In accordance with the invention, there are provided two different procedures for carrying out an automatic safety regulation, namely, influencing the NPSH over the entire range of flow and influencing the NPSH upstream of the pump. The two procedures can be employed separately or simultaneously.
The influencing of NPSH over the entire flow range can be effected by an appropriate selection of the inlet angle α (FIG. 4) and inlet diameter D of the impeller (4 in FIG. 2). The guide vanes (5 in FIG. 2) are suitably bent at their free ends to produce in the inflowing stream an angular momentum in or counter to the direction of rotation of the pump impeller. Such guide vanes are necessary parts of the centrifugal pump and a change in their configuration can be effected in such a way that the pump operates without cavitation at normal pressure but that cavitation develops in immediate response to a drop of system pressure.

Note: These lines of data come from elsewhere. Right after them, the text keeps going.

Lemma ext_same w w' :
  wevents w' = wevents w -> wsessions w' = wsessions w ->
  wlisteners w' = wlisteners w -> length (wmanaged w) <= length (wmanaged w') -> ext w w'.
Proof.
  intros He Hs Hl Hm. split; rewrite ?He, ?Hs, ?Hl; try done. intros s x Hx. by exists x.
Qed.

Lemma session_is_ext w w' s (P Q : Session -> Prop) :
  ext w w' -> (forall x x', sess_ext x x' -> P x -> Q x') ->
  session_is w s P -> session_is w' s Q.
Proof.
  intros Hext HPQ (x & Hx & HP). destruct (ext_sess _ _ Hext _ _ Hx) as (x' & Hx' & He).
  exists x'. eauto.
Qed.

Lemma has_session_ext w w' s : ext w w' -> has_session w s -> has_session w' s.
Proof.
  intros Hext [x Hx]. destruct (ext_sess _ _ Hext _ _ Hx) as (x' & Hx' & _). by exists x'.
Qed.

Lemma Forall_lt_le (n m : nat) l : n <= m -> Forall (fun i => i < n) l -> Forall (fun i => i < m) l.
Proof. intros Hle H. eapply Forall_impl; [exact H|]. simpl; lia. Qed.

(** A goroutine's assumptions survive the steps of the others. *)
Lemma thr_wf_ext w w' t : ext w w' -> thr_wf w t -> thr_wf w' t.
Proof.
  intros Hext. pose proof (ext_events _ _ Hext). pose proof (ext_lis _ _ Hext).
  pose proof (ext_managed _ _ Hext).
  assert (Hk : forall k, cont_wf w k -> cont_wf w' k).
  { intros [|]; simpl; [done|]. by apply Forall_lt_le. }
  destruct t as [? []| | | | | | | | | | |[]| | | | | | | | | | | |? []| | | | | | | | |]; simpl;
    intuition (eauto using has_session_ext, Forall_lt_le with lia);
    (eapply session_is_ext; [done| |done]); unfold sess_ext; simpl; intuition congruence.
Qed.

(** *** Updates of one object *)

Lemma valid_lookup {A} (l : list A) i : i < length l -> is_Some (l !! i).
Proof. apply lookup_lt_is_Some_2. Qed.

Lemma put_session_wf w s x x' :
  wsessions w !! s = Some x -> sess_wf (length (wlisteners w)) x' -> sess_ext x x' ->
  Session.listeners x' ⊆ Session.listeners x ->
  data_wf w -> data_wf (put_session s x' w) /\ ext w (put_session s x' w).
Proof.
  intros Hx Hwf Hext Hsub [Hs Hl Hi Hm Hg]. split.
  - split; simpl; try done.
    + intros s' y Hy. apply list_lookup_insert_Some in Hy as [(-> & -> & _)|[_ Hy]]; eauto.
    + assert (Hold : forall s' y i l,
        <[s:=x']> (wsessions w) !! s' = Some y -> Session.listeners y !! i = Some l ->
        exists y0, wsessions w !! s' = Some y0 /\ Session.listeners y0 !! i = Some l).
      { intros s' y i l Hy Hil.
        apply list_lookup_insert_Some in Hy as [(-> & -> & _)|[_ Hy]]; [|eauto].
        exists x. split; [done|]. by eapply lookup_weaken. }
      intros s1 s2 x1 x2 i1 i2 l H1 H2 L1 L2.
      destruct (Hold _ _ _ _ H1 L1) as (y1 & ? & ?), (Hold _ _ _ _ H2 L2) as (y2 & ? & ?). eauto.
    + intros. rewrite length_insert. eauto.
  - split; simpl; try done. intros s' y Hy.
    destruct (decide (s = s')) as [<-|Hne].
    + exists x'. rewrite list_lookup_insert_eq by (by eapply lookup_lt_Some). split; [done|]. by simplify_eq.
    + exists y. by rewrite list_lookup_insert_ne.
Qed.

Lemma put_listener_wf w l x' :
  lis_wf x' -> data_wf w -> data_wf (put_listener l x' w) /\ ext w (put_listener l x' w).
Proof.
  intros Hwf [Hs Hl Hi Hm Hg]. split.
  - split; simpl; try done.
    + intros. rewrite length_insert. eauto.
    + intros l' y Hy. apply list_lookup_insert_Some in Hy as [(-> & -> & _)|[_ Hy]]; eauto.
  - split; simpl; rewrite ?length_insert; try done. intros s y Hy. by exists y.
Qed.

Lemma sess_wf_weaken n m x : n <= m -> sess_wf n x -> sess_wf m x.
Proof.
  intros Hle [H1 H2 H3 H4 H5 H6 H7]. split; try done.
  intros i l Hil. destruct (H4 _ _ Hil). lia.
Qed.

The second procedure (influencing the NPSH upstream of the pump) can include, for example, the interruption of admission of undercooled fluid upstream of the pump. Such undercooled fluid is supplied in many primary cooling systems for nuclear reactor plants.
Without further analysis, the foregoing will so fully reveal the gist of the present invention that others can, by applying current knowledge, readily adapt it for various applications without omitting features which fairly constitute essential characteristics of the generic and specific aspects of our contribution to the art and, therefore, such adaptations should and are intended to be comprehended within the meaning and range of equivalence of the claims.